Preventing Harms From AI Misuse

Risks from the misuse of AI will continue to grow. While there are multiple ways to reduce misuse risks, restricting access to some AI capabilities will likely become increasingly necessary as systems grow more capable.

Markus Anderljung and Julian Hazell

This post summarises a recent paper, “Protecting Society from AI Misuse: When are Restrictions on Capabilities Warranted?

GovAI research blog posts represent the views of their authors, rather than the views of the organisation.

Introduction

Recent advancements in AI have enabled impressive new capabilities, as well as new avenues to cause harm. Though experts have long warned about risks from the misuse of AI, the development of increasingly powerful systems has made the potential for such harms more widely felt. For instance, in the United States, Senator Blumenthal recently began a Senate hearing by showing how existing AI systems can be used to impersonate him. Last week, the AI company Anthropic reported that they have begun evaluating whether their systems could be used to design biological weapons.

To address growing risks from misuse, we will likely need policies and best practices that shape what AI systems are developed, who can access them, and how they can be used. We call these “capabilities interventions.”

Unfortunately, capabilities interventions almost always have the unintended effect of hindering some beneficial uses. Nonetheless, we still argue that — at least for certain particularly high-risk systems — these sorts of interventions will be increasingly warranted as potential harms from AI systems increase in severity.

The Growing Risk of Misuse

Some existing AI systems – including large language models (LLMs), image and audio generation systems, and drug discovery systems – already have clear potential for misuse. For instance, LLMs can speed up and scale up spear phishing cyber attacks to target individuals more effectively. Image and audio generation models can create harmful content like revenge porn or misleading “deepfakes” of politicians.  Drug discovery models can be used to design dangerous novel toxins: for example, researchers used one of these models to discover over 40,000 potential toxins, with some predicted to be deadlier than the nerve agent VX.
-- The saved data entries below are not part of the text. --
(** * bdd_converter: Robot Framework suites to [.feature] text

    A shallow embedding of [src/bdd_converter.py] (class [Builder]) and the
    properties of its tree-to-text rendering.

    Modelling conventions.
    - Python [str] values are [string]s of ASCII text; the string methods
      used by the converter ([lower], [strip], [rstrip], [join], [replace],
      [in]) are written out below with their ASCII behaviour.
    - Python exceptions are the [Raise] results of [Res]; effects (the
      mutable [body] lists of the test objects and the files on disk) are
      threaded through the state monad [M] over a [World].
    - [robot.utils] and [os.path] are external: the functions the converter
      imports from them are the fields of [RobotUtils].  Opening a file
      with [file_writer] is taken to succeed.
    - What [print(test)] sends to the standard output is left out: it
      reaches no file. *)

From stdpp Require Import base strings list gmap.
From Stdlib Require Import Ascii.

Set Warnings "-register-all".

(** ** Python string methods *)

Module Py.

(** [c.lower()] for one ASCII character. *)
Definition lower_ascii (c : ascii) : ascii :=
  let n := nat_of_ascii c in
  if (65 <=? n) && (n <=? 90) then ascii_of_nat (n + 32) else c.

(** [s.lower()] *)
Fixpoint lower (s : string) : string :=
  match s with
  | EmptyString => EmptyString
  | String c s' => String (lower_ascii c) (lower s')
  end.

(** [s.startswith(p)] *)
Fixpoint startswith (p s : string) : bool :=
  match p, s with
  | EmptyString, _ => true
  | String a p', String b s' => Ascii.eqb a b && startswith p' s'
  | String _ _, EmptyString => false
  end.

(** [p in s] for strings: [p] occurs in [s] as a substring. *)
Fixpoint contains (p s : string) : bool :=
  startswith p s ||
  match s with
  | EmptyString => false
  | String _ s' => contains p s'
  end.

(** [sep.join(l)] *)
Definition join (sep : string) (l : list string) : string :=
  String.concat sep l.

(** [c in chars] for a single character. *)
Fixpoint mem (c : ascii) (chars : string) : bool :=
  match chars with
  | EmptyString => false
  | String d r => Ascii.eqb c d || mem c r
  end.

(** [c.isspace()] on ASCII: TAB..CR, FS..US and the space. *)
Definition isspace (c : ascii) : bool :=
  let n := nat_of_ascii c in
  ((9 <=? n) && (n <=? 13)) || ((28 <=? n) && (n <=? 32)).

Fixpoint lstrip_by (p : ascii → bool) (s : string) : string :=
  match s with
  | EmptyString => EmptyString
  | String c s' => if p c then lstrip_by p s' else s
  end.

Fixpoint rstrip_by (p : ascii → bool) (s : string) : string :=
  match s with
  | EmptyString => EmptyString
  | String c s' =>
      match rstrip_by p s' with
      | EmptyString => if p c then EmptyString else String c EmptyString
      | r => String c r
      end
  end.

(** [s.rstrip(chars)] *)
Definition rstrip (chars : string) (s : string) : string :=
  rstrip_by (λ c, mem c chars) s.

(** [s.strip()] *)
Definition strip (s : string) : string :=
  rstrip_by isspace (lstrip_by isspace s).

(** [s.replace(old, new)] where [old] and [new] are single characters. *)
Fixpoint replace (old new : ascii) (s : string) : string :=
  match s with
  | EmptyString => EmptyString
  | String c s' =>
      String (if Ascii.eqb c old then new else c) (replace old new s')
  end.

(** Truth value of an optional string: [None] and [''] are false. *)
Definition truthy (o : option string) : bool :=
  match o with
  | Some (String _ _) => true
  | _ => false
  end.

End Py.

(** ** Exceptions *)

Inductive PyExn : Type :=
| ValueError
| TypeError
| OtherError (what : string).

Inductive Res (A : Type) : Type :=
| Ok (a : A)
| Raise (e : PyExn).
Arguments Ok {A} a.
Arguments Raise {A} e.

(** ** The external collaborators

    What the converter imports from [robot.utils] and [os.path].  [secs] is
    the number type [timestr_to_secs] returns. *)

Record RobotUtils : Type := mkRobotUtils {
  secs : Type;
  timestr_to_secs : string → Res secs;
  secs_to_timestr : secs → Res string;
  seq2str2 : list string → string;
  get_link_path : string → string → Res string;
  dirname : string → string
}.

(** ** The input model (owned by the test-model library) *)

Inductive KwType : Type := KEYWORD | SETUP | TEARDOWN.

Record Keyword : Type := mkKeyword {
  kw_type : KwType;
  kw_name : string;
  kw_args : list string;
  kw_assign : list string
}.

Record IfBranch : Type := mkIfBranch {
  if_type : string;
  if_condition : option string
}.

Record TryBranch : Type := mkTryBranch {
  try_type : string;
  try_patterns : list string;
  try_variable : option string
}.

(** [branch.EXCEPT] *)
Definition EXCEPT : string := "EXCEPT".

Inductive KeywordNode : Type :=
| KwNode (kw : Keyword)
| ForNode (variables : list string) (flavor : string) (values : list string)
| WhileNode (condition : string)
| IfNode (body : list IfBranch)
| TryNode (body : list TryBranch).

(** ** Line records *)

Record LineRecord : Type := mkLine {
  lr_type : string;
  lr_name : string;
  lr_arguments : string
}.

(** ** The keyword normalizer *)

Section Normalizer.
Context (U : RobotUtils).

Definition _get_kw_name (kw : Keyword) : string :=
  match kw_assign kw with
  | [] => kw_name kw
  | assign =>
      Py.join ", " (map (Py.rstrip "= ") assign) +:+ " = " +:+ kw_name kw
  end.

Definition _build_data_row (row_data : list string) : string :=
  let row_data := Py.join " | " row_data in
  String "009" "| " +:+ row_data +:+ " |".

Definition _build_keyword (kw : Keyword) (kw_type : string) : LineRecord :=
  if String.eqb (_get_kw_name kw) "^" || String.eqb (_get_kw_name kw) ">"
  then {| lr_type := kw_type;
          lr_name := "";
          lr_arguments := _build_data_row (kw_args kw) |}
  else {| lr_type := kw_type;
          lr_name := _get_kw_name kw;
          lr_arguments := Py.join ", " (kw_args kw) |}.

Definition _build_for (variables : list string) (flavor : string)
    (values : list string) : LineRecord :=
  let name :=
    Py.join ", " variables +:+ " " +:+ flavor +:+ " " +:+ seq2str2 U values in
  {| lr_type := "FOR"; lr_name := name; lr_arguments := "" |}.

Definition _build_while (condition : string) : LineRecord :=
  {| lr_type := "WHILE"; lr_name := condition; lr_arguments := "" |}.

Fixpoint _build_if (body : list IfBranch) : list LineRecord :=
  match body with
  | [] => []
  | branch :: rest =>
      {| lr_type := if_type branch;
         lr_name := default "" (if_condition branch);
         lr_arguments := "" |} :: _build_if rest
  end.

Definition try_branch_name (branch : TryBranch) : string :=
  if String.eqb (try_type branch) EXCEPT then
    let patterns := Py.join ", " (try_patterns branch) in
    let as_var :=
      if Py.truthy (try_variable branch)
      then "AS " +:+ default "" (try_variable branch) else "" in
    Py.strip (patterns +:+ " " +:+ as_var)
  else "".

Fixpoint _build_try (body : list TryBranch) : list LineRecord :=
  match body with
  | [] => []
  | branch :: rest =>
      {| lr_type := try_type branch;
         lr_name := try_branch_name branch;
         lr_arguments := "" |} :: _build_try rest
  end.

(** The records one truthy node yields. *)
Definition build_node (kw : KeywordNode) : list LineRecord :=
  match kw with
  | KwNode k =>
      match kw_type k with
      | SETUP => [_build_keyword k "SETUP"]
      | TEARDOWN => [_build_keyword k "TEARDOWN"]
      | KEYWORD => [_build_keyword k "KEYWORD"]
      end
  | ForNode variables flavor values => [_build_for variables flavor values]
  | WhileNode condition => [_build_while condition]
  | IfNode body => _build_if body
  | TryNode body => _build_try body
  end.

(** The generator, consumed by [list(...)] at both call sites.  [None] is
    an element for which [not kw] holds. *)
Fixpoint _build_keywords (keywords : list (option KeywordNode))
    : list LineRecord :=
  match keywords with
  | [] => []
  | None :: rest => _build_keywords rest
  | Some kw :: rest => build_node kw ++ _build_keywords rest
  end.

End Normalizer.

(** ** Suites and tests

    The [body] of a test is a Python list object that [_build_test] updates
    in place; a test node holds its address in the [heap] of the [World].
    An element of a body is [Some] node, or [None] for an element whose
    truth value is false (a keyword object without a name). *)

Definition loc : Type := nat.

Record TestNode : Type := mkTest {
  t_name : string;
  t_longname : string;
  t_id : string;
  t_doc : string;
  t_tags : list string;
  t_timeout : option string;
  t_body : loc;
  t_setup : option Keyword;
  t_teardown : option Keyword
}.

Inductive SuiteNode : Type := mkSuite {
  s_source : option string;
  s_id : string;
  s_name : string;
  s_longname : string;
  s_doc : string;
  s_test_count : nat;
  s_suites : list SuiteNode;
  s_tests : list TestNode;
  s_setup : option Keyword;
  s_teardown : option Keyword
}.

(** ** Produced records *)

Record TestRecord : Type := mkTestRecord {
  tr_name : string;
  tr_fullName : string;
  tr_id : string;
  tr_doc : string;
  tr_tags : list string;
  tr_timeout : string;
  tr_keywords : list LineRecord
}.

(** [sr_tests] holds what [_write_tests] returns, which is [None] on every
    path. *)
Inductive SuiteRecord : Type := mkSuiteRecord {
  sr_source : string;
  sr_relativeSource : string;
  sr_id : string;
  sr_name : string;
  sr_fullName : string;
  sr_doc : string;
  sr_numberOfTests : nat;
  sr_suites : list SuiteRecord;
  sr_tests : unit;
  sr_keywords : list LineRecord
}.

(** ** State and exceptions *)

Record World : Type := mkWorld {
  heap : gmap loc (list (option KeywordNode));
  files : gmap string string
}.

Definition M (A : Type) : Type := World → Res A * World.

Definition ret {A} (a : A) : M A := λ w, (Ok a, w).

Definition bind {A B} (m : M A) (k : A → M B) : M B :=
  λ w, match m w with
       | (Ok a, w') => k a w'
       | (Raise e, w') => (Raise e, w')
       end.

Definition lift {A} (r : Res A) : M A := λ w, (r, w).

Notation "x <- c1 ;; c2" := (bind c1 (λ x, c2))
  (at level 100, c1 at next level, right associativity).
Notation "c1 ;; c2" := (bind c1 (λ _, c2))
  (at level 100, right associativity).

(** [[f(x) for x in l]] *)
Definition mapM {A B} (f : A → M B) : list A → M (list B) :=
  fix go (l : list A) : M (list B) :=
    match l with
    | [] => ret []
    | x :: l' => y <- f x ;; ys <- go l' ;; ret (y :: ys)
    end.

(** [for x in l: f(x)] *)
Definition forM_ {A} (l : list A) (f : A → M unit) : M unit :=
  (fix go (l : list A) : M unit :=
     match l with
     | [] => ret ()
     | x :: l' => f x ;; go l'
     end) l.

(** The list object stored at an address. *)
Definition body_at (w : World) (l : loc) : list (option KeywordNode) :=
  default [] (heap w !! l).

Definition get_body (l : loc) : M (list (option KeywordNode)) :=
  λ w, (Ok (body_at w l), w).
As AI systems grow more capable across a wide range of tasks, we should expect some of them to become more capable of performing harmful tasks as well. Although we cannot predict precisely what capabilities will emerge, experts have raised a number of concerning near- and medium-term possibilities. For instance, LLMs might be used to develop sophisticated malware. Video-generation systems could allow users to generate deepfake videos of politicians that are practically indistinguishable from reality. AI systems intended for scientific research could be used to design biological weapons with more destructive potential than known pathogens. Other novel risks will likely emerge as well. For instance, a recent paper highlights the potential for extreme risks from general-purpose AI systems capable of deception and manipulation.

Three Approaches to Reducing Misuse Risk

Developers and governments will need to adopt practices and policies (“interventions”) that reduce risks from misuse. At the same time, they will also need to avoid interfering too much with beneficial uses of AI.   

To help decision-makers navigate this dilemma, we propose a conceptual framework we refer to as the “Misuse Chain”. The Misuse Chain breaks the misuse of AI down into three stages, which can be targeted by different interventions.

Capabilities interventions target the first stage of the Misuse Chain, in which malicious actors gain access to the capabilities needed to cause harm. For instance, if an AI company wishes to make it harder for bad actors to create non-consensual pornographic deepfakes, it can introduce safeguards that block its image generation systems from generating sexual imagery. It can also take additional measures to prevent users from removing these safeguards, for instance by deciding not to open-source the systems (i.e. make them freely available for others to download and modify).

Harm mitigation interventions target the next stage in the Misuse Chain, when capabilities are misused and produce harm. For example, in the case of pornographic deepfakes, harm can be mitigated by identifying the images and preventing them from being shared on social media.

Harm response interventions target the final stage of the Misuse Chain, in which bad actors experience consequences of their actions and victims receive remedies. For example, people caught using AI systems to generate explicit images of minors could not only have their access revoked but also face punishment through the legal system. Here, the aim is to deter future attempts at misuse or rectify the harm it has already caused.

Capabilities Interventions and the Misuse-Use Tradeoff

Interventions that limit risks from misuse can also hinder beneficial uses; they are subject to what we call the “Misuse-Use Tradeoff”. As interventions move "upstream" along the Misuse Chain — and more directly affect the core capabilities that enable malicious actors to cause harm — they tend to become less targeted and exhibit more significant trade-offs. Interventions near the top of the chain can limit entire classes of use.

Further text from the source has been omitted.